* [EXERCISE]:
Set down the listing below again, exactly as written.

* [EXTRACTED INFORMATION]:
___

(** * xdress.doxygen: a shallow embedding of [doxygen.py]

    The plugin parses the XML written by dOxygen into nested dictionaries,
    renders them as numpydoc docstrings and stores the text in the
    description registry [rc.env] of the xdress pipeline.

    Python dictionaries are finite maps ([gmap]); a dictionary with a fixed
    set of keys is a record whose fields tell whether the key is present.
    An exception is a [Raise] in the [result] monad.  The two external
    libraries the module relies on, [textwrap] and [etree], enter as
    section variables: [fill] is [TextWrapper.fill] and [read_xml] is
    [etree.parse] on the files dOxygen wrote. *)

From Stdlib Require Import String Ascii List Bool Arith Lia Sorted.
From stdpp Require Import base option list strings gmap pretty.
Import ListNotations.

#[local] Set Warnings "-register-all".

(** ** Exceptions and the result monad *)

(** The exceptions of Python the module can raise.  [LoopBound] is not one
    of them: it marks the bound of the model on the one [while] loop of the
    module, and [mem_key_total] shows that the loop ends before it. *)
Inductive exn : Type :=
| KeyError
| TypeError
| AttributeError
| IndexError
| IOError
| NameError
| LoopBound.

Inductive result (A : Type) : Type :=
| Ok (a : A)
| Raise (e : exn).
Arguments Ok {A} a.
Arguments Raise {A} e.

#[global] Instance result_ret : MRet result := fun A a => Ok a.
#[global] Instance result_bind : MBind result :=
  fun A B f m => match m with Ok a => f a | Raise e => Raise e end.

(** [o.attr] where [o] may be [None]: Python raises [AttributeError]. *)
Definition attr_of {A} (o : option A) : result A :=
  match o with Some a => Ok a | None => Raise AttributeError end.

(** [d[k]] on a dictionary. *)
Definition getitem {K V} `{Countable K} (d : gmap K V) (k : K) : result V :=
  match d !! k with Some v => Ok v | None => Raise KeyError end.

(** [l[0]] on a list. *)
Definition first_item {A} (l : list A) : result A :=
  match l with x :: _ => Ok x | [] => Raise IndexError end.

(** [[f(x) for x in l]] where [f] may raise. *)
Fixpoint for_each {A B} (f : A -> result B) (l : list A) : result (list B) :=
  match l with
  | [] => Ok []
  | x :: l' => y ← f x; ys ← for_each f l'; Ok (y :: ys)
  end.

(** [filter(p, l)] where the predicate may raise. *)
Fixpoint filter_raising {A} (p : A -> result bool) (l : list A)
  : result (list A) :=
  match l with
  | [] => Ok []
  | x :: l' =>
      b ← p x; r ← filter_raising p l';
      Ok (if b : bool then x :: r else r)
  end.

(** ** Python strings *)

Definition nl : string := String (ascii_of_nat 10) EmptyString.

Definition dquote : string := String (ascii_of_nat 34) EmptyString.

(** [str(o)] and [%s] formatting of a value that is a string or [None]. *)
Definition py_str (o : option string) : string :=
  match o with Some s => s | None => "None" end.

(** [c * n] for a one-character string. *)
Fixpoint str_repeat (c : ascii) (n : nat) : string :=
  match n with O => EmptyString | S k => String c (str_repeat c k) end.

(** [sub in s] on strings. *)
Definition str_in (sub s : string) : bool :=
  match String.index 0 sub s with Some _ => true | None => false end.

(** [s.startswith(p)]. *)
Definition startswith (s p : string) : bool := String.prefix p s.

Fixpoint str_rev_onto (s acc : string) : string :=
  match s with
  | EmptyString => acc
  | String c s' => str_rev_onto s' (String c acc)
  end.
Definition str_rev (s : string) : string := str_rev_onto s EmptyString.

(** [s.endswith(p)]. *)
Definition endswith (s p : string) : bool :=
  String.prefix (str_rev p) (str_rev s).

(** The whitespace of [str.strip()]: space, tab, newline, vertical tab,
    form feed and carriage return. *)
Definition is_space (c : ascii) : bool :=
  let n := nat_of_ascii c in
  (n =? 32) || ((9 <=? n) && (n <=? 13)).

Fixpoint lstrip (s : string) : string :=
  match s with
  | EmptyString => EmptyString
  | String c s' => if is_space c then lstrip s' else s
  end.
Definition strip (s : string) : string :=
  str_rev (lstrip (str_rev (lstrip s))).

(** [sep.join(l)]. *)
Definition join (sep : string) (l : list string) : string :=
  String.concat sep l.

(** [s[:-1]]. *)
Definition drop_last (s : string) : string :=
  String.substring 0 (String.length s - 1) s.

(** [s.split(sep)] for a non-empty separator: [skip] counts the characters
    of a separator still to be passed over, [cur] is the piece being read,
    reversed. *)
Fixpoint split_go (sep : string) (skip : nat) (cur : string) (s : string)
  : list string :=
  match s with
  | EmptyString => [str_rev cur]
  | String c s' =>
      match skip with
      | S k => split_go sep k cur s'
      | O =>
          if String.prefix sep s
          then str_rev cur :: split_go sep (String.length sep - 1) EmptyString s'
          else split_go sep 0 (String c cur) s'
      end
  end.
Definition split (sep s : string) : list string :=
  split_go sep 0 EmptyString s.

___

* [TASK ANSWER]:
(** * xdress.doxygen: a shallow embedding of [doxygen.py]

    The plugin parses the XML written by dOxygen into nested dictionaries,
    renders them as numpydoc docstrings and stores the text in the
    description registry [rc.env] of the xdress pipeline.

    Python dictionaries are finite maps ([gmap]); a dictionary with a fixed
    set of keys is a record whose fields tell whether the key is present.
    An exception is a [Raise] in the [result] monad.  The two external
    libraries the module relies on, [textwrap] and [etree], enter as
    section variables: [fill] is [TextWrapper.fill] and [read_xml] is
    [etree.parse] on the files dOxygen wrote. *)

From Stdlib Require Import String Ascii List Bool Arith Lia Sorted.
From stdpp Require Import base option list strings gmap pretty.
Import ListNotations.

#[local] Set Warnings "-register-all".

(** ** Exceptions and the result monad *)

(** The exceptions of Python the module can raise.  [LoopBound] is not one
    of them: it marks the bound of the model on the one [while] loop of the
    module, and [mem_key_total] shows that the loop ends before it. *)
Inductive exn : Type :=
| KeyError
| TypeError
| AttributeError
| IndexError
| IOError
| NameError
| LoopBound.

Inductive result (A : Type) : Type :=
| Ok (a : A)
| Raise (e : exn).
Arguments Ok {A} a.
Arguments Raise {A} e.

#[global] Instance result_ret : MRet result := fun A a => Ok a.
#[global] Instance result_bind : MBind result :=
  fun A B f m => match m with Ok a => f a | Raise e => Raise e end.

(** [o.attr] where [o] may be [None]: Python raises [AttributeError]. *)
Definition attr_of {A} (o : option A) : result A :=
  match o with Some a => Ok a | None => Raise AttributeError end.

(** [d[k]] on a dictionary. *)
Definition getitem {K V} `{Countable K} (d : gmap K V) (k : K) : result V :=
  match d !! k with Some v => Ok v | None => Raise KeyError end.

(** [l[0]] on a list. *)
Definition first_item {A} (l : list A) : result A :=
  match l with x :: _ => Ok x | [] => Raise IndexError end.

(** [[f(x) for x in l]] where [f] may raise. *)
Fixpoint for_each {A B} (f : A -> result B) (l : list A) : result (list B) :=
  match l with
  | [] => Ok []
  | x :: l' => y ← f x; ys ← for_each f l'; Ok (y :: ys)
  end.

(** [filter(p, l)] where the predicate may raise. *)
Fixpoint filter_raising {A} (p : A -> result bool) (l : list A)
  : result (list A) :=
  match l with
  | [] => Ok []
  | x :: l' =>
      b ← p x; r ← filter_raising p l';
      Ok (if b : bool then x :: r else r)
  end.

(** ** Python strings *)

Definition nl : string := String (ascii_of_nat 10) EmptyString.

Definition dquote : string := String (ascii_of_nat 34) EmptyString.

(** [str(o)] and [%s] formatting of a value that is a string or [None]. *)
Definition py_str (o : option string) : string :=
  match o with Some s => s | None => "None" end.

(** [c * n] for a one-character string. *)
Fixpoint str_repeat (c : ascii) (n : nat) : string :=
  match n with O => EmptyString | S k => String c (str_repeat c k) end.

(** [sub in s] on strings. *)
Definition str_in (sub s : string) : bool :=
  match String.index 0 sub s with Some _ => true | None => false end.

(** [s.startswith(p)]. *)
Definition startswith (s p : string) : bool := String.prefix p s.

Fixpoint str_rev_onto (s acc : string) : string :=
  match s with
  | EmptyString => acc
  | String c s' => str_rev_onto s' (String c acc)
  end.
Definition str_rev (s : string) : string := str_rev_onto s EmptyString.

(** [s.endswith(p)]. *)
Definition endswith (s p : string) : bool :=
  String.prefix (str_rev p) (str_rev s).

(** The whitespace of [str.strip()]: space, tab, newline, vertical tab,
    form feed and carriage return. *)
Definition is_space (c : ascii) : bool :=
  let n := nat_of_ascii c in
  (n =? 32) || ((9 <=? n) && (n <=? 13)).

Fixpoint lstrip (s : string) : string :=
  match s with
  | EmptyString => EmptyString
  | String c s' => if is_space c then lstrip s' else s
  end.
Definition strip (s : string) : string :=
  str_rev (lstrip (str_rev (lstrip s))).

(** [sep.join(l)]. *)
Definition join (sep : string) (l : list string) : string :=
  String.concat sep l.

(** [s[:-1]]. *)
Definition drop_last (s : string) : string :=
  String.substring 0 (String.length s - 1) s.

(** [s.split(sep)] for a non-empty separator: [skip] counts the characters
    of a separator still to be passed over, [cur] is the piece being read,
    reversed. *)
Fixpoint split_go (sep : string) (skip : nat) (cur : string) (s : string)
  : list string :=
  match s with
  | EmptyString => [str_rev cur]
  | String c s' =>
      match skip with
      | S k => split_go sep k cur s'
      | O =>
          if String.prefix sep s
          then str_rev cur :: split_go sep (String.length sep - 1) EmptyString s'
          else split_go sep 0 (String c cur) s'
      end
  end.
Definition split (sep s : string) : list string :=
  split_go sep 0 EmptyString s.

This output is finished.